Share

Bab 5

Penulis: Mama Nau
last update Terakhir Diperbarui: 2025-04-08 18:44:56

Aeron dan Alina berdiri saling berhadapan di bawah langit yang kini retak oleh celah antara dua dunia. Angin berdesir kencang, membawa serpihan bayangan dan percikan cahaya ke sekeliling mereka. Semua penjaga kuil menahan napas, tak satu pun berani mendekat, takut menyentuh keseimbangan rapuh antara terang dan gelap yang kini berada dalam tubuh dua anak kecil itu.

"Aeron…" suara Alina pelan, namun jelas, "aku tahu kau bisa mendengarku. Aku tahu kau bukan milik kegelapan itu."

"Aeron, dengarkan aku! kau adalah saudara kembarku, kalau kau tidak percaya, lihatlah bahu kananmu apakah memiliki tanda lahir berbentuk matahari atau tidak? karena aku juga memiliki tanda lahir itu,"sambung Alina berusaha menyadarkan Aeron.

Aeron tidak menjawab.
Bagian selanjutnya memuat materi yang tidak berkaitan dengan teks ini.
(** The two places that choose the front leg agree when the knees are
    different points: the "front_knee" angle of [compute_angles] and the
    front knee and front toe that the main loop gives to the feedback come
    from the same side, the left one if the left knee is strictly lower in
    the image and the right one otherwise. *)
Theorem front_sides_agree (ca : point → point → point → float)
    (landmarks : pixel_map) (angles : angle_map) (joints : pixel_map)
    (lh rh lk rk la ra : pixel) :
  compute_angles ca landmarks = Some angles →
  front_joints landmarks = Some joints →
  landmarks !! "left_hip" = Some lh → landmarks !! "right_hip" = Some rh →
  landmarks !! "left_knee" = Some lk → landmarks !! "right_knee" = Some rk →
  landmarks !! "left_ankle" = Some la → landmarks !! "right_ankle" = Some ra →
  lk ≠ rk →
  (rk.2 < lk.2
   ∧ angles !! "front_knee" = Some (Py.Float (ca (px lh) (px lk) (px la)))
   ∧ joints !! "front_knee" = Some lk
   ∧ joints !! "front_toe" = landmarks !! "left_foot_index")
  ∨ (lk.2 ≤ rk.2
     ∧ angles !! "front_knee" = Some (Py.Float (ca (px rh) (px rk) (px ra)))
     ∧ joints !! "front_knee" = Some rk
     ∧ joints !! "front_toe" = landmarks !! "right_foot_index").
Proof.
  intros Hca Hfj Hlh Hrh Hlk Hrk Hla Hra Hne.
  unfold compute_angles in Hca. rewrite Hlh, Hrh, Hlk, Hrk, Hla, Hra in Hca.
  repeat (match type of Hca with
          | context [landmarks !! ?k] => destruct (landmarks !! k); [|done]
          end; cbn [mbind option_bind] in Hca).
  unfold front_joints in Hfj. rewrite Hlk, Hrk in Hfj.
  cbn [mbind option_bind] in Hfj.
  destruct (Z.lt_ge_cases rk.2 lk.2) as [Hlt|Hge].
  - left. split; [done|].
    rewrite (front_leg_left _ _ _ _ _ _ Hlt) in Hca.
    rewrite (proj2 (Z.ltb_lt _ _) Hlt) in Hfj.
    destruct (landmarks !! "left_foot_index") as [toe|]; [|done].
    cbn [mbind option_bind] in Hfj. simplify_eq.
    repeat split;
      by rewrite ?lookup_insert_eq, ?lookup_insert_ne, ?lookup_insert_eq by discriminate.
  - right. split; [done|].
    rewrite (front_leg_right _ _ _ _ _ _ Hge Hne) in Hca.
    rewrite (proj2 (Z.ltb_ge _ _) Hge) in Hfj.
    destruct (landmarks !! "right_foot_index") as [toe|]; [|done].
    cbn [mbind option_bind] in Hfj. simplify_eq.
    repeat split;
      by rewrite ?lookup_insert_eq, ?lookup_insert_ne, ?lookup_insert_eq by discriminate.
Qed.
(** C5. A handshake reply whose [ver] begins with ["V2."] sets
    [encryptionV2] and registers the device, and then the bind request is not
    sent: sealing it calls [encrypt_v2] without a key, which throws, and
    [onError] is called. A reply with another [ver], or none, leaves the flag
    as it is, and on a legacy session the bind request goes out to the sender
    of the reply, in an envelope without [tag]. Every later request goes
    through [_sendRequest]: with the flag set (and a key stored) its envelope
    carries the tag, without the flag it carries none. *)
Theorem C5_handshake_selects_scheme
    (s : Device) (msg : string) (ri : rinfo.t) (mf pf : list (string * json)) :
  rinfo.address ri = host (this_options s) ->
  JSON_parse msg = Ok (JObj mf) ->
  decrypt_pack (this_device s) (JObj mf) = Ok (JObj pf) ->
  assoc "t" pf = Some (JStr "dev") ->
  let r := _handleResponse msg ri s in
  (forall ver : string,
     assoc "ver" pf = Some (JStr ver) ->
     String.prefix "V2." ver = true ->
     fst r = Ok tt /\
     this_device (snd r) =
       identified (assoc "cid" pf) (assoc "name" pf) ri true (this_device s) /\
     sent (snd r) = sent s /\
     called (snd r) = called s ++ [onError (this_device (snd r))]) /\
  (forall pack : string,
     announces_v2 (assoc "ver" pf) = Ok false ->
     device.encryptionV2 (this_device s) = false ->
     let d := identified (assoc "cid" mf) (assoc "name" pf) ri false (this_device s) in
     encrypt (bind_message d) None = Ok pack ->
     fst r = Ok tt /\
     this_device (snd r) = d /\
     sent (snd r) =
       sent s ++ [mk_datagram
                    (JSON_stringify
                       (JObj [("cid", JStr "app"); ("i", JNum 1); ("t", JStr "pack");
                              ("uid", JNum 0); ("pack", JStr pack)]))
                    (rinfo.port ri) (Some (rinfo.address ri))] /\
     called (snd r) = called s) /\
  (forall (s1 : Device) (message : json) (pack tag : string) (p : Z),
     device.encryptionV2 (this_device s1) = true ->
     encrypt_v2 message (device.key (this_device s1)) = Ok (pack, tag) ->
     tag <> "" ->
     device.port (this_device s1) = Some p ->
     _sendRequest message None None s1 =
       (Ok tt,
        with_sent (sent s1 ++ [mk_datagram (JSON_stringify (sealed_request pack (Some tag)))
                                 p (device.address (this_device s1))]) s1)) /\
  (forall (s1 : Device) (message : json) (pack : string) (p : Z),
     device.encryptionV2 (this_device s1) = false ->
     encrypt message (device.key (this_device s1)) = Ok pack ->
     device.port (this_device s1) = Some p ->
     _sendRequest message None None s1 =
       (Ok tt,
        with_sent (sent s1 ++ [mk_datagram (JSON_stringify (sealed_request pack None))
                                 p (device.address (this_device s1))]) s1)).
Proof.
  intros Haddr Hparse Hdec Ht. cbn zeta.
  rewrite (handleResponse_decrypted _ _ _ _ _ Haddr Hparse Hdec).
  split; [|split; [|split; [intros s1 message pack tag p; apply sendRequest_v2
                           |intros s1 message pack p; apply sendRequest_legacy]]].
  - intros ver Hver Hpre. rewrite (handle_pack_dev_v2 _ _ _ (with_logged (logged s ++ ["Received message: "]) s)
               ver Ht Hver Hpre).
    repeat split.
  - intros pack Hver Hv2 Henc.
    rewrite (handle_pack_dev_legacy mf pf ri (with_logged (logged s ++ ["Received message: "]) s)
               pack Ht Hver Hv2 Henc). repeat split.
Qed.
Matanya gelap dan dalam, tapi untuk sesaat, pupilnya tampak bergetar. Seberkas cahaya seperti hendak muncul… tapi lenyap kembali.

Di atas mereka, Morvak muncul dari pusaran langit dengan jubah panjang yang menjuntai seperti kabut hitam. Suaranya menggema, dingin dan tajam.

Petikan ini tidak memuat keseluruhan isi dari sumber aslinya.